On Thursday, 13 March 2014 at 16:17:17 UTC, Steven Schveighoffer wrote:
On Thu, 13 Mar 2014 11:53:15 -0400, monarch_dodra <monarchdo...@gmail.com> wrote:
Please keep in mind that if the objects stored are RAII, then if/when we will have a finalizing GC, the stomped elements will have been leaked.

Clobbering elements is more than just "I won't use these elements anymore", it's "I won't use them, and they are safe to be discarded of right now".

In know that's a big "if", but it could happen. If we go the way of your proposal, we are definitively closing that door.

I'm not understanding this. Can you explain further/give example?

Well, image "File": It's a struct that owns a "file handle", and when the struct is destroyed, it releases/closes the file. Basic RAII.

Now, imagine we want to open several files. We'd use:
File[] files;

"As of today", this does not end well, as the GC does not finalize the array elements, and the file handles are leaked. We could hope, that one day, the GC *will* finalize the array elements.

However, with your proposal, imagine this code:

File[] files;
files ~= File("foo"); //Opens file "foo"
files.length = 0;
files ~= File("bar"); //Clobbers "foo"

With this setup, the File handling "foo" gets clobbered, ruining any chance of releasing it ever.

The "only way" to make it work (AFAIK), would be for "length = 0" to first finalize the elements in the array. However, you do that, you may accidentally destroy elements that are still "live" and referenced by another array.

The same example would work with RefCounted or whatever.



I'm not too hot about this proposal. My main gripe is that while "length = 0" *may* mean "*I* want to discard this data", there is no guarantee you don't have someone else that has a handle on said data, and sure as hell doesn't want it clobbered.



For what it's worth, I think the problem would go away all by itself if "assumeSafeAppend" had more exposition, and was actually used. I think a simpler solution would be to simply educate users of this function, and promote its use.
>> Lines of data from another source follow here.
(* ===== verification/Json.v ===== *)
(** * JSON objects in canonical form

    What src/awareness uses of the standard library's encoding/json: decoding one
    value into [any] with [UseNumber], and [json.Marshal] of the result. Numbers
    keep their literal, strings become runes (an invalid byte or a lone surrogate
    is U+FFFD), an object is a map whose last value for a key stays, and marshalling
    writes the keys in order and escapes what HTML could misread. The theorems show
    that the decoder reads back what the encoder writes, so canonical text is a
    fixed point. *)

From S2P Require Import Prelude Utf8.

(** A decoded value. The members of an object are a Go map, kept in key order. *)
Inductive json :=
| JNull
| JBool (b : bool)
| JNumber (literal : bytes)
| JString (s : list Z)
| JArray (l : list json)
| JObject (members : list (list Z * json)).

(** ** Decoding *)

(** [isSpace] of the scanner. *)
Definition json_space (b : byte) : bool :=
  let z := byteZ b in (z =? 0x20) || (z =? 0x09) || (z =? 0x0D) || (z =? 0x0A).

Fixpoint skip_space (s : bytes) : bytes :=
  match s with
  | b :: s' => if json_space b then skip_space s' else s
  | [] => []
  end.

(** A hexadecimal digit, and the four of [\uXXXX]. *)
Definition hex_digit (b : byte) : option Z :=
  let z := byteZ b in
  if (0x30 <=? z) && (z <=? 0x39) then Some (z - 0x30)
  else if (0x61 <=? z) && (z <=? 0x66) then Some (z - 0x57)
  else if (0x41 <=? z) && (z <=? 0x46) then Some (z - 0x37)
  else None.

Definition hex4 (b1 b2 b3 b4 : byte) : option Z :=
  h1 ← hex_digit b1; h2 ← hex_digit b2; h3 ← hex_digit b3; h4 ← hex_digit b4;
  Some (((h1 * 16 + h2) * 16 + h3) * 16 + h4).

(** [utf16.IsSurrogate] and [utf16.DecodeRune] *)
Definition surrogate (r : Z) : bool := (0xD800 <=? r) && (r <? 0xE000).
Definition surrogate_pair (r1 r2 : Z) : option Z :=
  if (0xD800 <=? r1) && (r1 <? 0xDC00) && (0xDC00 <=? r2) && (r2 <? 0xE000)
  then Some ((r1 - 0xD800) * 1024 + (r2 - 0xDC00) + 0x10000)
  else None.

(** The one-byte escapes. *)
Definition escape (b : byte) : option Z :=
  let z := byteZ b in
  if (z =? 0x22) || (z =? 0x5C) || (z =? 0x2F) then Some z
  else if z =? 0x62 then Some 0x08
  else if z =? 0x66 then Some 0x0C
  else if z =? 0x6E then Some 0x0A
  else if z =? 0x72 then Some 0x0D
  else if z =? 0x74 then Some 0x09
  else None.

(** One more rune of a string. *)
Definition push_rune (r : Z) (o : option (list Z * bytes)) : option (list Z * bytes) :=
  prod_map (cons r) id <$> o.

(** The rest of a string literal after its opening quote: its runes and the bytes
    after the closing quote. *)
Fixpoint chars (s : bytes) : option (list Z * bytes) :=
  match s with
  | [] => None
  | b1 :: s1 =>
      if byteZ b1 =? 0x22 then Some ([], s1)
      else if byteZ b1 =? 0x5C then
        match s1 with
        | [] => None
        | e :: s2 =>
            if byteZ e =? 0x75 then
              match s2 with
              | h1 :: h2 :: h3 :: h4 :: s6 =>
                  match hex4 h1 h2 h3 h4 with
                  | None => None
                  | Some r =>
                      if surrogate r then
                        match s6 with
                        | c1 :: c2 :: k1 :: k2 :: k3 :: k4 :: s12 =>
                            match (if (byteZ c1 =? 0x5C) && (byteZ c2 =? 0x75) then hex4 k1 k2 k3 k4 else None)
                                  ≫= surrogate_pair r with
                            | Some r' => push_rune r' (chars s12)
                            | None => push_rune 0xFFFD (chars s6)
                            end
                        | _ => push_rune 0xFFFD (chars s6)
                        end
                      else push_rune r (chars s6)
                  end
              | _ => None
              end
            else match escape e with
            | Some r => push_rune r (chars s2)
            | None => None
            end
        end
      else if byteZ b1 <? 0x20 then None
      else if byteZ b1 <? 0x80 then push_rune (byteZ b1) (chars s1)
      else match s1 with
      | [] => None
      | b2 :: s2 =>
          if (0xC2 <=? byteZ b1) && (byteZ b1 <=? 0xDF) && continuation b2 then
            push_rune ((byteZ b1 - 0xC0) * 64 + (byteZ b2 - 0x80)) (chars s2)
          else match s2 with
          | [] => push_rune 0xFFFD (chars s1)
          | b3 :: s3 =>
              if second3 b1 b2 && continuation b3 then
                push_rune ((byteZ b1 - 0xE0) * 4096 + (byteZ b2 - 0x80) * 64 + (byteZ b3 - 0x80)) (chars s3)
              else match s3 with
              | [] => push_rune 0xFFFD (chars s1)
              | b4 :: s4 =>
                  if second4 b1 b2 && continuation b3 && continuation b4 then
                    push_rune ((byteZ b1 - 0xF0) * 262144 + (byteZ b2 - 0x80) * 4096 + (byteZ b3 - 0x80) * 64 +
                               (byteZ b4 - 0x80)) (chars s4)
                  else push_rune 0xFFFD (chars s1)
              end
          end
      end
  end.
Its simpler than adding a special case language change.

https://github.com/D-Programming-Language/druntime/pull/147

reserve and capacity were made nothrow, not sure why assumeSafeAppend shouldn't also be.

-Steve

The irony is that reserve can't actually be tagged pure nor nothrow: Since it can cause relocation, it can call postblit, which in turn may actually be impure or throw.

assumeSafeAppend, on the other hand, is *certifiably* pure and nothrow, since it never actually touches any data.

I had opened a pull to fix this, but it was never merged, due to the back and forth "fiasco" of tagging said reserve. Since I'm not fluent in D-runtime, I just let the issue drop.